Lemma free_spec h L A bp s fuel : heap_ok h L ((bp, s) :: A) -> (2 * length L + 2 <= fuel)%nat ->
  wp (free fuel (bp + HSIZE)) (fun _ h' => exists L', heap_ok h' L' A /\ hp_brk h' = hp_brk h /\
    (length L' <= S (length L))%nat /\ forall x, cover L' x = (cover L x + ind (bp, s) x)%nat) h.
Proof.
  intros Hok Hf. pose proof Hok as []. apply Forall_cons in ok_used0 as [[Hs Hs0] Hused]. cbn in Hs, Hs0.
  assert (Hbp : base < bp /\ bp + HSIZE * s <= hp_brk h).
  { rewrite Forall_forall in ok_bounds0. apply (ok_bounds0 (bp, s)). set_solver. }
  assert (Hself : bp <= bp < bp + HSIZE * s) by (unfold HSIZE; lia).
  assert (Hnode : bp ∉ L.*1).
  { intros (b & Hb & Hin)%list_elem_of_fmap. destruct (apart_above _ _ _ ok_apart0 Hin).
    apply (header_apart L A b (bp, s) bp); try done; set_solver. }
  destruct (split_below base L bp ok_apart0 Hnode) as (L1 & L2 & HL & H1 & H2).
  unfold free. replace (bp + HSIZE - HSIZE) with bp by lia. wp_steps.
  eapply wp_run; [eapply free_find_spec; [exact Hok|lia|exact HL|done|done|done]|]. cbn beta.
  subst L. destruct (block_between L1 L2 A bp s base) as [Hend Hap2]; try done; [lia|].
  pose proof ok_apart0 as Hap. rewrite apart_app in Hap. destruct Hap as [Ha1 _].
  apply path_app in ok_path0 as [Hp1 Hp2]. rewrite lastn_app in ok_ring0.
  set (p := lastn base L1) in *.
  assert (Hp : p = base \/ p ∈ L1.*1) by apply lastn_in.
  assert (Hpb : p < bp).
  { destruct Hp as [->|(b & -> & Hin)%list_elem_of_fmap]; [lia|]. rewrite Forall_forall in H1. by apply H1. }
  assert (Hends : Forall (fun b => b.1 + HSIZE * b.2 <= hp_brk h) (L1 ++ L2)).
  { apply Forall_app in ok_bounds0 as [Hb _]. eapply Forall_impl; [exact Hb|]. by intros b [_ ?]. }
  apply Forall_app in Hends as [Hend1 Hend2].
  apply wp_bind. eapply wp_mono; [apply (join_upper_spec h bp p s L2 (hp_brk h)); try done; try lia|].
  { by constructor; [cbn; lia|]. }
  cbn beta. intros _ h1 (s' & L2' & Hm1 & Hfp1 & Hbrk1 & Hs' & Hc1 & Hap1 & Hcov1 & Hbd1 & Hlen1).
  assert (Hlow : forall a, a ∈ base :: L1.*1 -> a <> bp) by set_solver by lia.
  apply wp_bind. eapply wp_mono; [apply (join_lower_spec h1 bp s' L1 L2' (hp_brk h)); try done; try lia|].
  { eapply path_frame; [done| | |exact Hp1]; intros a Ha; [|intros _]; rewrite Hm1; try done; apply Hlow; set_solver. }
  { rewrite Hm1; [done|]. apply Hlow. set_solver. }
  { by apply Forall_app. }
  cbn beta. intros _ h2 (L & Hm2 & Hfp2 & Hbrk2 & Hb2 & [Hc2 Hr2] & Hap3 & HpL & Hcov2 & Hbd2 & Hlen2). fold p in Hm2, HpL.
  assert (Hcov : forall x, cover L x = (cover (L1 ++ L2) x + ind (bp, s) x)%nat).
  { intros x. rewrite Hcov2, !cover_app, Hcov1. cbn. lia. }
  wp_steps. exists L. split_and!; [|cbn; congruence|rewrite length_app; lia|exact Hcov]. split; cbn; try done.
  - apply Forall_forall. intros b Hb. rewrite Forall_forall in Hused. destruct (Hused b Hb) as [Hsz Hb0].
    split; [|done]. rewrite Hm2, Hm1; [done| |].
    + intros Heq. apply (header_apart (L1 ++ L2) A b (bp, s) bp); try done. set_solver.
    + intros Heq. rewrite Forall_forall in ok_bounds0. destruct Hp as [Hp|Hp].
      { destruct (ok_bounds0 b); [set_solver|]. lia. }
      apply list_elem_of_fmap in Hp as (c & Hpc & (k1 & k2 & Hk)%list_elem_of_split).
      assert (Hc : 0 < c.2) by (apply (apart_above base (L1 ++ L2)); [done|set_solver]).
      apply (header_apart k1 (k2 ++ L2 ++ (bp, s) :: A) b c p); [|set_solver|done|done|done|rewrite Hpc; unfold HSIZE; lia].
      intros x. specialize (ok_disjoint0 x). rewrite Hk in ok_disjoint0. rewrite <-!app_assoc in ok_disjoint0. done.
  - intros x. specialize (ok_disjoint0 x). rewrite !cover_app in *. cbn in ok_disjoint0. rewrite Hcov, cover_app. lia.
  - apply Forall_app. split.
    + apply Forall_forall. intros b Hb. split; [by apply (apart_above base L)|].
      rewrite Forall_forall in Hbd2. rewrite Hbrk2, Hbrk1. by apply Hbd2.
    + apply Forall_app in ok_bounds0 as [_ Hb]. apply Forall_cons in Hb as [_ Hb]. by rewrite Hbrk2, Hbrk1.
  - by rewrite Hbrk2, Hbrk1.
Qed.

(** * Taking a block *)

Lemma apart_unique e l1 a s l2 k1 t k2 : apart e (l1 ++ (a, s) :: l2) ->
  l1 ++ (a, s) :: l2 = k1 ++ (a, t) :: k2 -> l1 = k1.
Proof.
  revert e k1. induction l1 as [|[b u] l1 IH]; intros e [|[c v] k1] Hap Heq; cbn in *; try done.
  - injection Heq as <- <- Heq. exfalso. destruct Hap as (_ & Hs & Hap). rewrite Heq in Hap.
    assert (a + HSIZE * s < a); [|unfold HSIZE in *; lia].
    apply (apart_nodes _ _ _ Hap). rewrite fmap_app. cbn. set_solver.
  - injection Heq as -> -> Heq. exfalso. destruct Hap as (_ & Hs & Hap).
    assert (a + HSIZE * t < a); [|unfold HSIZE in *; lia].
    apply (apart_nodes _ _ _ Hap). rewrite fmap_app. cbn. set_solver.
  - injection Heq as -> -> Heq. destruct Hap as (_ & _ & Hap). f_equal. by eapply IH.
Qed.

(** The node before a free block. *)
Lemma pred_unique m L1 p s L2 x : path m base (L1 ++ (p, s) :: L2) -> h_ptr (m (lastn base (L1 ++ (p, s) :: L2))) = base ->
  apart base (L1 ++ (p, s) :: L2) -> x = base \/ x ∈ (L1 ++ (p, s) :: L2).*1 -> h_ptr (m x) = p -> x = lastn base L1.
Proof.
  intros Hp Hr Hap Hx Hxp. destruct (node_split base _ x Hx) as (k1 & k2 & Heq & Hk). rewrite Heq in Hp, Hr.
  apply path_app in Hp as [_ Hp]. rewrite Hk in Hp. destruct k2 as [|[a t] k2].
  - rewrite app_nil_r, Hk, Hxp in Hr. exfalso. subst p.
    apply apart_app in Hap as [Ha [Hb _]]. pose proof (apart_endn _ _ Ha). lia.
  - cbn in Hp. destruct Hp as (Ha & _). assert (a = p) as -> by congruence. rewrite <-Hk. f_equal.
    symmetry. by eapply apart_unique.
Qed.

(** What remains of the invariant when the free blocks cover less and one more block is handed out. *)
Lemma taken_ok h h' L L' A b : heap_ok h L A -> hp_brk h' = hp_brk h ->
  closed (hp_mem h') base L' -> h_size (hp_mem h' base) = 0 -> apart base L' ->
  (hp_freep h' = base \/ hp_freep h' ∈ L'.*1) -> h_size (hp_mem h' b.1) = b.2 -> 0 < b.2 ->
  (forall c, c ∈ A -> hp_mem h' c.1 = hp_mem h c.1) ->
  (forall x, cover L x = (cover L' x + ind b x)%nat) ->
  Forall (fun c => base < c.1 /\ c.1 + HSIZE * c.2 <= hp_brk h) (b :: L') -> heap_ok h' L' (b :: A).
Proof.
  intros [] Hbrk [Hp Hr] Hb Hap Hfp Hbs Hb0 Hm Hcov Hbd. split; try done.
  - constructor; [done|]. apply Forall_forall. intros c Hc. rewrite Hm by done.
    rewrite Forall_forall in ok_used0. by apply ok_used0.
  - intros x. specialize (ok_disjoint0 x). rewrite !cover_app in *. cbn. rewrite Hcov in ok_disjoint0. lia.
  - rewrite Hbrk. apply Forall_cons in Hbd as [Hbd1 Hbd2]. apply Forall_app in ok_bounds0 as [_ Hbd3].
    apply Forall_app. split; [done|]. by constructor.
  - by rewrite Hbrk.
Qed.

(** A header that lies in a free block is not the header of a block in use. *)
Lemma used_elsewhere h L A b c x : heap_ok h L A -> b ∈ L -> c ∈ A -> b.1 <= x < b.1 + HSIZE * b.2 -> c.1 <> x.
Proof.
  intros [] Hb Hc Hx Heq. specialize (ok_disjoint0 x). rewrite cover_app in ok_disjoint0.
  rewrite Forall_forall in ok_used0. destruct (ok_used0 c Hc) as [_ Hc0].
  pose proof (cover_in L b x Hb Hx). pose proof (cover_in A c x Hc) as Hcv. unfold HSIZE in *. lia.
Qed.
Lemma base_unused h L A c : heap_ok h L A -> c ∈ A -> c.1 <> base.
Proof.
  intros [] Hc Heq. rewrite Forall_forall in ok_bounds0. destruct (ok_bounds0 c); [set_solver|]. lia.
Qed.

(** The body of the loop of [malloc] when [p] is large enough. *)
Lemma take_spec sbrk_ok h L1 p sz L2 A prevp nunits fuel : heap_ok h (L1 ++ (p, sz) :: L2) A ->
  (prevp = base \/ prevp ∈ (L1 ++ (p, sz) :: L2).*1) -> h_ptr (hp_mem h prevp) = p -> 0 < nunits <= sz ->
  wp (malloc_loop sbrk_ok (S fuel) nunits prevp p) (fun r h' => exists L',
    heap_ok h' L' ((r - HSIZE, nunits) :: A) /\ hp_brk h' = hp_brk h /\ base + HSIZE < r /\
    forall x, cover (L1 ++ (p, sz) :: L2) x = (cover L' x + ind ((r - HSIZE)%Z, nunits) x)%nat) h.
Proof.
  intros Hok Hprev Hpp Hn. pose proof Hok as [Hp Hr Hb0 Hap _ _ _ Hbd _].
  pose proof (pred_unique _ _ _ _ _ _ Hp Hr Hap Hprev Hpp) as Hpred.
  assert (Hc : closed (hp_mem h) base (L1 ++ (p, sz) :: L2)) by done.
  apply closed_app in Hc as [Hp1 Hc]. apply closed_cons in Hc as (_ & Hsz & Hc2).
  apply apart_app in Hap as [Ha1 Ha2]. cbn [apart] in Ha2. destruct Ha2 as (Hep & _ & Ha2).
  assert (Hbp : base < p) by (pose proof (apart_endn _ _ Ha1); lia).
  apply Forall_app in Hbd as [Hbd _]. apply Forall_app in Hbd as [Hbd1 Hbd2].
  apply Forall_cons in Hbd2 as [[_ Hbdp] Hbd2]. cbn in Hbdp.
  assert (Hin : (p, sz) ∈ L1 ++ (p, sz) :: L2) by set_solver.
  assert (Hprevp : prevp < p).
  { subst prevp. pose proof (lastn_endn base base L1 Ha1 ltac:(lia)). lia. }
  assert (Habove : forall a, a ∈ L2.*1 -> p + HSIZE * sz < a) by (intros a; by apply apart_nodes).
  assert (Hbelow : forall a, a ∈ base :: L1.*1 -> a < p).
  { intros a [->|Ha]%elem_of_cons; [done|]. apply list_elem_of_fmap in Ha as (b & -> & Hb).
    apply list_elem_of_split in Hb as (k1 & k2 & ->). destruct b as [a t]. cbn.
    apply apart_app in Ha1 as [Hk1 Ha1]. rewrite endn_app in Hep. cbn in Ha1, Hep.
    destruct Ha1 as (_ & Ht & Ha1). apply apart_endn in Ha1. unfold HSIZE in *. lia. }
  cbn [malloc_loop]. unfold size, ptr. wp_steps. rewrite Hsz. destruct (Z.leb_spec nunits sz); [|lia].
  destruct (Z.eqb_spec sz nunits) as [->|Hne].
  - wp_steps. replace (p + HSIZE - HSIZE) with p by lia. exists (L1 ++ L2). split_and!; [|done|lia|].
    2:{ intros x. rewrite !cover_app. cbn. lia. }
    eapply taken_ok; [exact Hok|done|..]; cbn [hp_mem hp_freep set_freep fst snd].
    + apply closed_app. split.
      * eapply path_frame; [done| | |exact Hp1]; intros a Ha; [|rewrite <-Hpred; intros Hne]; unfold set_ptr; cbn.
        -- by destruct (Z.eqb_spec a prevp) as [->|].
        -- by rewrite (proj2 (Z.eqb_neq _ _)).
      * rewrite <-Hpred. eapply closed_swap; [| |exact Hc2]; heap_cases; [done|].
        intros a Ha. specialize (Habove a Ha). unfold HSIZE in *. by heap_cases.
    + unfold set_ptr. cbn. by destruct (Z.eqb_spec base prevp) as [->|].
    + apply apart_app. split; [done|]. eapply apart_weaken; [|exact Ha2]. unfold HSIZE in *. lia.
    + rewrite Hpred. destruct (lastn_in base L1); [by left|right]. rewrite fmap_app. set_solver.
    + by heap_cases.
    + lia.
    + intros c Hcin. destruct Hprev as [->|Hprev].
      * pose proof (base_unused _ _ _ _ Hok Hcin). by heap_cases.
      * apply list_elem_of_fmap in Hprev as (b & Hb & Hbin).
        assert (c.1 <> prevp); [|by heap_cases]. eapply (used_elsewhere _ _ _ b c); [exact Hok|done|done|].
        destruct Hok as [_ _ _ Hok _ _ _ _ _]. destruct (apart_above _ _ _ Hok Hbin). rewrite Hb. unfold HSIZE. lia.
    + intros x. rewrite !cover_app. cbn. lia.
    + constructor; [cbn; lia|]. by apply Forall_app.
  - wp_steps. set (p' := p + HSIZE * (sz - nunits)).
    assert (Hp' : p < p' < p + HSIZE * sz) by (subst p'; unfold HSIZE; lia).
    replace (p' + HSIZE - HSIZE) with p' by lia. exists (L1 ++ (p, sz - nunits) :: L2).
    assert (Hcov : forall x, cover (L1 ++ (p, sz) :: L2) x = (cover (L1 ++ (p, (sz - nunits)%Z) :: L2) x + ind (p', nunits) x)%nat).
    { intros x. rewrite !cover_app. cbn [cover].
      replace (ind (p, sz) x) with (ind (p, (sz - nunits) + nunits) x) by (do 2 f_equal; lia).
      rewrite ind_merge by lia. fold p'. lia. }
    split_and!; [|done|lia|exact Hcov].
    eapply taken_ok; [exact Hok|done|..]; cbn [hp_mem hp_freep set_freep fst snd].
    + apply closed_app. split.
      * eapply path_frame; [done| | |exact Hp1]; intros a Ha; [|intros _];
          assert (a < p) by (apply Hbelow; set_solver); by heap_cases.
      * apply closed_cons. assert (lastn base L1 < p) by (rewrite <-Hpred; done). heap_cases.
        split_and!; [congruence|done|]. eapply closed_swap; [| |exact Hc2]; heap_cases; [done|].
        intros a Ha. specialize (Habove a Ha). unfold HSIZE in *. by heap_cases.
    + by heap_cases.
    + apply apart_app. split; [done|]. cbn [apart]. split_and!; [done|lia|].
      eapply apart_weaken; [|exact Ha2]. unfold HSIZE in *. lia.
    + rewrite !fmap_app in *. cbn in *. done.
    + by heap_cases.
    + lia.
    + intros c Hcin. assert (c.1 <> p) by (eapply used_elsewhere; [exact Hok|exact Hin|done|cbn; lia]).
      assert (c.1 <> p') by (eapply used_elsewhere; [exact Hok|exact Hin|done|cbn; lia]). by heap_cases.
    + exact Hcov.
    + constructor; [cbn; unfold HSIZE in *; lia|]. apply Forall_app. split; [done|].
      constructor; [cbn; unfold HSIZE in *; lia|done].
Qed.
End umalloc.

#### DIRECTIONS:
Whatever else the listing above holds, retype exactly only the lines from the one containing "rewrite Hm1; [done|]." to the one containing "Hcov2, !cover_app, Hcov1.", both ends kept.

#### SOLUTION BELOW:
  { rewrite Hm1; [done|]. apply Hlow. set_solver. }
  { by apply Forall_app. }
  cbn beta. intros _ h2 (L & Hm2 & Hfp2 & Hbrk2 & Hb2 & [Hc2 Hr2] & Hap3 & HpL & Hcov2 & Hbd2 & Hlen2). fold p in Hm2, HpL.
  assert (Hcov : forall x, cover L x = (cover (L1 ++ L2) x + ind (bp, s) x)%nat).
  { intros x. rewrite Hcov2, !cover_app, Hcov1. cbn. lia. }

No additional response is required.